SG/SM/9537
13 October 2004
Audit Bodies Have Crucial Role Helping Countries Reach Anti-Poverty Goals, Says Secretary-General in Message to Budapest Meeting
NEW YORK, 12 October (UN Headquarters) -- Following is Secretary-General Kofi Annans message to the Eighteenth Congress of the International Organization of Supreme Audit Institutions (INTOSAI), delivered by Dileep Nair, Under-Secretary-General for Internal Oversight Services, in Budapest, 12 October:
It gives me great pleasure to send my greetings to all the participants in this Eighteenth INTOSAI Congress. The United Nations and the wider international community recognize the valuable role your organization plays in bringing together Supreme Audit Institutions from national governments around the world. We also welcome the contributions that members of INTOSAI make, as external auditors on the UN Board of Auditors, to oversight of the United Nations system itself. Our organizations have also cooperated in capacity-building in the developing world and through annual joint seminars on government auditing. This Congress is a timely opportunity to deepen what is already a constructive partnership.

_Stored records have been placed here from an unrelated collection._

(** * lit-element: render lifecycle and hot replacement

    A shallow embedding of [src/lit-element.ts] (the [LitElement] base class:
    render gating, rendering, render-completion promise) and of
    [src/hot-replace-callback.ts] (member migration between class objects and
    the static / per-instance hot-replace callbacks), with the properties the
    specification states about them.

    JavaScript objects are finite maps from property names to property
    descriptors; methods that mutate [this] are computations in a state and
    exception monad, so that a [throw] keeps the mutations made before it. *)

From Stdlib Require Import Ascii String.
From stdpp Require Import gmap strings list fin_maps pretty.

Set Default Proof Using "Type".
Open Scope string_scope.
Open Scope list_scope.

(* ===================================================================== *)
(** * JavaScript values, errors and completions *)
(* ===================================================================== *)

(** Values stored in properties.  Functions and objects are references:
    copying a descriptor copies the reference, not the referent. *)
Inductive JsValue :=
| VUndefined
| VBool (b : bool)
| VNum (n : Z)
| VStr (s : string)
| VRef (address : nat).

#[global] Instance JsValue_eq_dec : EqDecision JsValue.
Proof. solve_decision. Defined.

Inductive JsError :=
| TypeError (message : string)
| Error (message : string).

#[global] Instance JsError_eq_dec : EqDecision JsError.
Proof. solve_decision. Defined.

(** How a call ends: it returns a value or throws. *)
Inductive Completion (A : Type) :=
| Normal (a : A)
| Throw (e : JsError).
Arguments Normal {A} a.
Arguments Throw {A} e.

(** A method body: it reads and mutates a state [S] and returns or throws.
    The state after a [Throw] is the state at the throw. *)
Definition M (S A : Type) : Type := S → Completion A * S.

Definition ret {S A} (a : A) : M S A := λ s, (Normal a, s).

Definition bind {S A B} (m : M S A) (k : A → M S B) : M S B :=
  λ s, match m s with
       | (Normal a, s') => k a s'
       | (Throw e, s') => (Throw e, s')
       end.

Definition throw {S A} (e : JsError) : M S A := λ s, (Throw e, s).
Definition get {S} : M S S := λ s, (Normal s, s).
Definition gets {S A} (f : S → A) : M S A := λ s, (Normal (f s), s).
Definition modify {S} (f : S → S) : M S unit := λ s, (Normal tt, f s).

(** [try { m } catch {}] *)
Definition try_catch {S} (m : M S unit) : M S unit :=
  λ s, match m s with
       | (Throw _, s') => (Normal tt, s')
       | r => r
       end.

Declare Scope js_scope.
Delimit Scope js_scope with js.
Notation "x ← m ; k" := (bind m (λ x, k))
  (at level 20, m at level 100, k at level 200, only parsing) : js_scope.
Notation "m ;; k" := (bind m (λ _, k))
  (at level 100, k at level 200, right associativity) : js_scope.
Open Scope js_scope.

(** [for (const x of l) body(x)] *)
Fixpoint for_of {S A} (l : list A) (body : A → M S unit) : M S unit :=
  match l with
  | [] => ret tt
  | x :: l' => body x ;; for_of l' body
  end.

(** [if (c) m] *)
Definition when {S} (c : bool) (m : M S unit) : M S unit :=
  if c then m else ret tt.

(* ===================================================================== *)
(** * Objects and property descriptors (hot-replace-callback.ts) *)
(* ===================================================================== *)

(** A complete property descriptor, as [Object.getOwnPropertyDescriptor]
    returns it: a data property or an accessor pair, with its attributes. *)
Inductive PropertyBody :=
| DataProperty (value : JsValue) (writable : bool)
| AccessorProperty (getter setter : JsValue).

#[global] Instance PropertyBody_eq_dec : EqDecision PropertyBody.
Proof. solve_decision. Defined.

Record PropertyDescriptor := mkDescriptor {
  body : PropertyBody;
  enumerable : bool;
  configurable : bool;
}.

#[global] Instance PropertyDescriptor_eq_dec : EqDecision PropertyDescriptor.
Proof. solve_decision. Defined.

(** An ordinary object: its own string-named properties (the ones
    [Object.getOwnPropertyNames] lists) and its [[Extensible]] flag. *)
Record JsObject := mkObject {
  props : gmap string PropertyDescriptor;
  extensible : bool;
}.

Definition set_props (f : gmap string PropertyDescriptor → gmap string PropertyDescriptor)
    (o : JsObject) : JsObject :=
  {| props := f (props o); extensible := extensible o |}.

Definition getOwnPropertyNames (o : JsObject) : list string :=
  (map_to_list (props o)).*1.

Definition getOwnPropertyDescriptor (o : JsObject) (prop : string)
    : option PropertyDescriptor :=
  props o !! prop.

(** May a non-configurable property [current] be redefined as [desc]?
    Only when nothing observable changes, except that a writable data
    property may take a new value or become read-only. *)
Definition compatible_redefinition (current desc : PropertyDescriptor) : bool :=
  negb (configurable desc)
  && bool_decide (enumerable desc = enumerable current)
  && match body current, body desc with
     | DataProperty v w, DataProperty v' w' =>
         w || (negb w' && bool_decide (v' = v))
     | AccessorProperty g s, AccessorProperty g' s' =>
         bool_decide (g' = g) && bool_decide (s' = s)
     | _, _ => false
     end.

(** [Object.defineProperty(o, prop, desc)] for a complete descriptor.
    It throws a TypeError when [o] is not extensible and has no such
    property, or when the existing property is not configurable and [desc]
    is not a compatible redefinition of it. *)
Definition defineProperty (prop : string) (desc : PropertyDescriptor)
    : M JsObject unit :=
  o ← get;
  match props o !! prop with
  | None =>
      if extensible o then modify (set_props (insert prop desc))
      else throw (TypeError "Cannot define property, object is not extensible")
  | Some current =>
      if configurable current || compatible_redefinition current desc
      then modify (set_props (insert prop desc))
      else throw (TypeError "Cannot redefine property")
  end.

(** [delete o[prop]] in strict-mode code (modules are strict): removing a
    non-configurable own property throws a TypeError. *)
Definition delete_property (prop : string) : M JsObject unit :=
  o ← get;
  match props o !! prop with
  | None => ret tt
  | Some current =>
      if configurable current then modify (set_props (delete prop))
      else throw (TypeError "Cannot delete property")
  end.

(** [updateObjectMembers(hmrClass, newClass)]: the state is [hmrClass],
    which is mutated; [newClass] is only read.  (When both are the same
    object every step is a no-op, as it is here on equal values.) *)
Definition updateObjectMembers (newClass : JsObject) : M JsObject unit :=
  hmrClass ← get;
  let currentProperties := getOwnPropertyNames hmrClass in
  let newProperties := getOwnPropertyNames newClass in
  for_of (getOwnPropertyNames newClass) (λ prop,
    match getOwnPropertyDescriptor newClass prop with
    | Some descriptor =>
        when (configurable descriptor) (defineProperty prop descriptor)
    | None => ret tt
    end) ;;
  for_of currentProperties (λ existingProp,
    when (negb (bool_decide (existingProp ∈ newProperties)))
         (try_catch (delete_property existingProp))).

(** The bodies of the two loops of [updateObjectMembers], under names. *)
Definition copy_member (newClass : JsObject) (prop : string) : M JsObject unit :=
  match getOwnPropertyDescriptor newClass prop with
  | Some descriptor =>
      when (configurable descriptor) (defineProperty prop descriptor)
  | None => ret tt
  end.

Definition delete_stale (newProperties : list string) (existingProp : string)
    : M JsObject unit :=
  when (negb (bool_decide (existingProp ∈ newProperties)))
       (try_catch (delete_property existingProp)).

(** A caught [delete]: the property goes when it is configurable and stays
    when it is not; the statement never throws. *)
Definition cleared (t : option PropertyDescriptor) : option PropertyDescriptor :=
  match t with
  | Some c => if configurable c then None else Some c
  | None => None
  end.
Lemma archive_link_failure_stages_witness :
  effects (PayloadArchiveLink
             (withClientDo (λ _, Err "dial tcp: connection refused") fixture)
             (Fixture.request [] "abc" "platform-archive-download") initWorld)
  = [NewRequest "GET" "http://storage-broker/archive/url?request_id=abc";
     ClientDo {| Method := "GET";
                 URL := "http://storage-broker/archive/url?request_id=abc";
                 OutHeader := {["x-rh-identity" := ["platform-archive-download"]]} |};
     LogError "dial tcp: connection refused";
     WriteResponse 500
       (getErrorBody fixture "Error fetching payload URL from storage-broker" 500)]
  ∧ effects (PayloadArchiveLink fixture
               (Fixture.request [] (String "010"%char "abc")
                  "platform-archive-download") initWorld)
    = [NewRequest "GET"
         ("http://storage-broker/archive/url?request_id=" +:+ String "010"%char "abc");
       LogError "net/url: invalid control character in URL";
       WriteResponse 500 (getErrorBody fixture "Error with Request ID" 500)].
Proof.
  split.
  - edestruct (archive_link_failure_stages
                 (withClientDo (λ _, Err "dial tcp: connection refused") fixture)
                 (Fixture.request [] "abc" "platform-archive-download") initWorld
                 "dial tcp: connection refused") as (_ & Hdo & _);
      [reflexivity|].
    apply Hdo; reflexivity.
  - edestruct (archive_link_failure_stages fixture
                 (Fixture.request [] (String "010"%char "abc")
                    "platform-archive-download") initWorld
                 "net/url: invalid control character in URL") as (Hurl & _);
      [reflexivity|].
    apply Hurl; reflexivity.
Defined.
(* ===== verification/_CoqProject ===== *)
-Q . S2P
Prelude.v
Mem.v
Lib.v
DList.v
Page.v
PageTable.v
Aarch64.v
Start.v
Kmalloc.v
Gic.v
Heap.v
SoftTimer.v
Task.v
Timer.v
Process.v
Printf.v
Buffer.v
Minix.v
File.v
Namei.v
Mount.v
Open.v
Access.v
Report.v
Syscall.v
Vector.v
Debug.v
Exec.v
Boot.v
(** The tables after an entry of [t] got the fresh page [k]. *)
Lemma pt_wf_extend N s s' root k newp :
  pt_wf N s root -> pfn_ok k -> count_of (mem_map s) k = Some 0 -> map_ok (mem_map s') ->
  (forall j, count_of (mem_map s') j = if j =? k then Some 1 else count_of (mem_map s) j) ->
  (forall p x, (length p <= N)%nat -> Forall idx_ok p -> walk (ram s') root p = Some x ->
     walk (ram s) root p = Some x \/ (p = newp /\ x = pfn_to_pa k)) ->
  pt_wf N s' root.
Proof.
  intros [Hm Hok Htree] Hk H0 Hm' Hcnt Hnew. split; [done| |].
  - intros p x Hl Hp Hw. destruct (Hnew p x Hl Hp Hw) as [Hold|[-> ->]].
    + eapply tbl_ok_mono; [by eapply Hok|done].
    + apply (tbl_ok_page _ k 1); [done|by rewrite Hcnt, Z.eqb_refl|done].
  - assert (Hfresh : forall p, (length p <= N)%nat -> Forall idx_ok p ->
              walk (ram s) root p <> Some (pfn_to_pa k)).
    { intros p Hl Hp Hw. destruct (Hok p _ Hl Hp Hw) as (_ & _ & Hc).
      destruct (Hc k Hk eq_refl) as (c & ? & ?). congruence. }
    intros p q x Hlp Hlq Hp Hq Hwp Hwq.
    destruct (Hnew p x Hlp Hp Hwp) as [Hop|[-> ->]], (Hnew q _ Hlq Hq Hwq) as [Hoq|[-> Hx]]; [|subst..|done].
    + by eapply Htree.
    + by destruct (Hfresh p).
    + by destruct (Hfresh q).
Qed.
End Steps.

(** A fresh page [k] was allocated ([s] to [s1]) and its entry stored in the
    zero entry [i] of the table [t] reached by [pre]. *)
Section NewPage.
Context (N : nat) (s s1 : phys) (root t i k v : Z) (pre : list Z).
Hypotheses (Hwf : pt_wf N s root) (Hw : walk (ram s) root pre = Some t)
  (Hl : (length pre < N)%nat) (Hpre : Forall idx_ok pre) (Hi : idx_ok i) (Hk : pfn_ok k)
  (H0 : count_of (mem_map s) k = Some 0) (Hm1 : map_ok (mem_map s1))
  (Hcnt : forall j, count_of (mem_map s1) j = if j =? k then Some 1 else count_of (mem_map s) j)
  (Hram : forall b, ldb (ram s1) b =
     if (page_va k <=? b) && (b <? page_va k + 4096) then 0 else ldb (ram s) b)
  (Hz : ld64 (ram s) (entry_addr t i) = 0) (Hv : 0 < v < 18446744073709551616)
  (HA : ENTRY_GET_ADDR v = pfn_to_pa k).

Let s2 := set_entry s1 (entry_addr t i) v.

Lemma np_table : tbl_ok (mem_map s) t.
Proof using Hwf Hw Hl Hpre. apply (wf_ok _ _ _ Hwf pre t); [lia|done..]. Qed.

Lemma np_walk1 p : (length p <= N)%nat -> Forall idx_ok p -> walk (ram s1) root p = walk (ram s) root p.
Proof using Hwf Hk H0 Hram.
  intros. eapply (walk_after_alloc N); eauto using pt_wf_walk_ok.
Qed.

Lemma np_walk_ok : walk_ok N (mem_map s1) (ram s1) root.
Proof using Hwf Hk H0 Hram Hcnt.
  intros p x Hp Hpi Hpw. rewrite np_walk1 in Hpw by done.
  eapply tbl_ok_mono; [by eapply (wf_ok _ _ _ Hwf)|done].
Qed.

Lemma np_entry0 : ld64 (ram s1) (entry_addr t i) = 0.
Proof using Hwf Hw Hl Hpre Hi Hk H0 Hram Hz.
  rewrite <- Hz. apply (ld_agree 8). intros b Hb. rewrite Hram.
  destruct (entry_not_free _ t i k np_table Hi Hk H0); by zcases.
Qed.

Lemma np_zero b : page_va k <= b < page_va k + 4096 -> ldb (ram s2) b = 0.
Proof using Hwf Hw Hl Hpre Hi Hk H0 Hram.
  intros Hb. cbn. rewrite (ldb_st_ne 8).
  - rewrite Hram. by zcases.
  - destruct (entry_not_free _ t i k np_table Hi Hk H0); lia.
Qed.
(* ===== verification/Kmalloc.v ===== *)
(** mm/kmalloc.c: the kernel's bucket allocator.

    Descriptors live in a typed heap keyed by their address; the blocks and the
    links of the free chains inside them live in the RAM of [Page.phys]. *)

From S2P Require Import Prelude Mem Lib Page PageTable Aarch64.
Local Open Scope Z_scope.

(** ** State *)

Record bucket_desc := {
  bd_page : Z; bd_next : Z; bd_freeptr : Z; bd_refcnt : Z; bd_size : Z }.
Record _bucket_dir := { bsize : Z; bchain : Z }.

(** [sizeof(struct bucket_desc)]: three pointers, two shorts, padding. *)
Definition sizeof_bucket_desc : Z := 32.

Record kheap := {
  kcpu : cpu; kphys : phys; descs : gmap Z bucket_desc;
  bucket_dir : list _bucket_dir; free_bucket_desc : Z }.

Definition bucket_dir_init : list _bucket_dir :=
  map (fun s => {| bsize := s; bchain := NULL |}) [16; 32; 64; 128; 256; 512; 1024; 2048; 4096; 0].

Definition with_next (n : Z) (d : bucket_desc) : bucket_desc :=
  {| bd_page := bd_page d; bd_next := n; bd_freeptr := bd_freeptr d; bd_refcnt := bd_refcnt d; bd_size := bd_size d |}.
Definition with_free (f : Z) (r : Z) (d : bucket_desc) : bucket_desc :=
  {| bd_page := bd_page d; bd_next := bd_next d; bd_freeptr := f; bd_refcnt := r; bd_size := bd_size d |}.
(* ===== verification/Gic.v ===== *)
(** arch/gic_v3.c and include/gic_v3.h: the interrupt controller driver.

    The controller itself is hardware: [GicDevice] is the interface the driver
    relies on, register reads and writes with the behaviour the architecture
    documents for them.  [gic_board] at the end is a device that satisfies it. *)

From S2P Require Import Prelude.
Local Open Scope Z_scope.

(** ** Constants and the register map *)

Definition GIC_BASE : Z := 0xffff00003fe00000.
Definition GIC_INT_MAX : Z := 64.
Definition GIC_INTNO_PPI0 : Z := 16.
Definition GIC_INTNO_SPI0 : Z := 32.
Definition GIC_PRI_SHIFT : Z := 4.
Definition TIMER_IRQ : Z := 27.
Definition IRQ_FOUND : Z := 1.
Definition IRQ_NOT_FOUND : Z := 0.

Definition GIC_GICD_BASE : Z := GIC_BASE.
Definition GIC_GICC_BASE : Z := GIC_BASE + 0x10000.
Definition GIC_GICC_CTLR : Z := GIC_GICC_BASE + 0x000.
Definition GIC_GICC_PMR : Z := GIC_GICC_BASE + 0x004.
Definition GIC_GICC_BPR : Z := GIC_GICC_BASE + 0x008.
Definition GIC_GICC_IAR : Z := GIC_GICC_BASE + 0x00C.
Definition GIC_GICC_EOIR : Z := GIC_GICC_BASE + 0x010.
Definition GIC_GICD_CTLR : Z := GIC_GICD_BASE + 0x000.
Definition GIC_GICD_ISENABLER (n : Z) : Z := GIC_GICD_BASE + 0x100 + n * 4.
Definition GIC_GICD_ICENABLER (n : Z) : Z := GIC_GICD_BASE + 0x180 + n * 4.
Definition GIC_GICD_ISPENDR (n : Z) : Z := GIC_GICD_BASE + 0x200 + n * 4.
Definition GIC_GICD_ICPENDR (n : Z) : Z := GIC_GICD_BASE + 0x280 + n * 4.
Definition GIC_GICD_IPRIORITYR (n : Z) : Z := GIC_GICD_BASE + 0x400 + n * 4.
Definition GIC_GICD_ITARGETSR (n : Z) : Z := GIC_GICD_BASE + 0x800 + n * 4.
Definition GIC_GICD_ICFGR (n : Z) : Z := GIC_GICD_BASE + 0xc00 + n * 4.

Definition GIC_GICD_INT_PER_REG : Z := 32.
Definition GIC_GICD_IPRIORITY_PER_REG : Z := 4.
Definition GIC_GICD_IPRIORITY_SIZE_PER_REG : Z := 8.
Definition GIC_GICD_ITARGETSR_CORE0_TARGET_BMAP : Z := 0x01010101.
Definition GIC_GICD_ITARGETSR_PER_REG : Z := 4.
Definition GIC_GICD_ITARGETSR_SIZE_PER_REG : Z := 8.
Definition GIC_GICD_ICFGR_PER_REG : Z := 16.
Definition GIC_GICD_ICFGR_SIZE_PER_REG : Z := 2.
Definition GICC_CTLR_ENABLE : Z := 1.
Definition GICC_CTLR_DISABLE : Z := 0.
Definition GICC_PMR_PRIO_MIN : Z := 0xff.
Definition GICC_BPR_NO_GROUP : Z := 0.
Definition GICC_IAR_INTR_IDMASK : Z := 0x3ff.
Definition GICC_IAR_SPURIOUS_INTR : Z := 0x3ff.
Definition GIC_GICD_CTLR_ENABLE : Z := 1.
Definition GIC_GICD_CTLR_DISABLE : Z := 0.
Definition GIC_GICD_ICFGR_LEVEL : Z := 0.
Definition GIC_GICD_ICFGR_EDGE : Z := 2.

The global reach of the United Nations, from its wide-ranging development work to peace operations on several continents, means there is a clear need for effective oversight arrangements. In recent years in particular, the Security Council has given the United Nations unprecedented and wide-ranging responsibilities in helping countries to emerge from conflict, for example by setting up transitional administrations in Timor-Leste and Kosovo to exercise governing powers. The United Nations Office of Internal Oversight Services has helped these transitional administrations in assessing oversight needs and determining other requirements for effective governance and accountability. INTOSAI, its regional organizations and the supreme audit institutions of donors likewise possess expertise that can be helpful in post-conflict situations, such as those in Africa, where governance and audit capacities are necessary elements in building functioning societies
Supreme Audit Institutions also have a crucial role to play in helping countries to achieve the Millennium Development Goals endorsed by world leaders at the Millennium Summit four years ago. Ranging from halving extreme poverty to halting the spread of HIV/AIDS and providing universal primary education -- all by the target date of 2015 -- the goals provide a template for building a better world for all people. But countries will not achieve them without good governance, accountability and transparency -- areas in which I hope you will make your expertise available to those who need it most.
In short, organizations such as INTOSAI are taking on an increasingly active role in helping the United Nations. I look forward to continuing to work together in our common global mission and in that spirit of partnership offer you my best wishes for a successful Congress.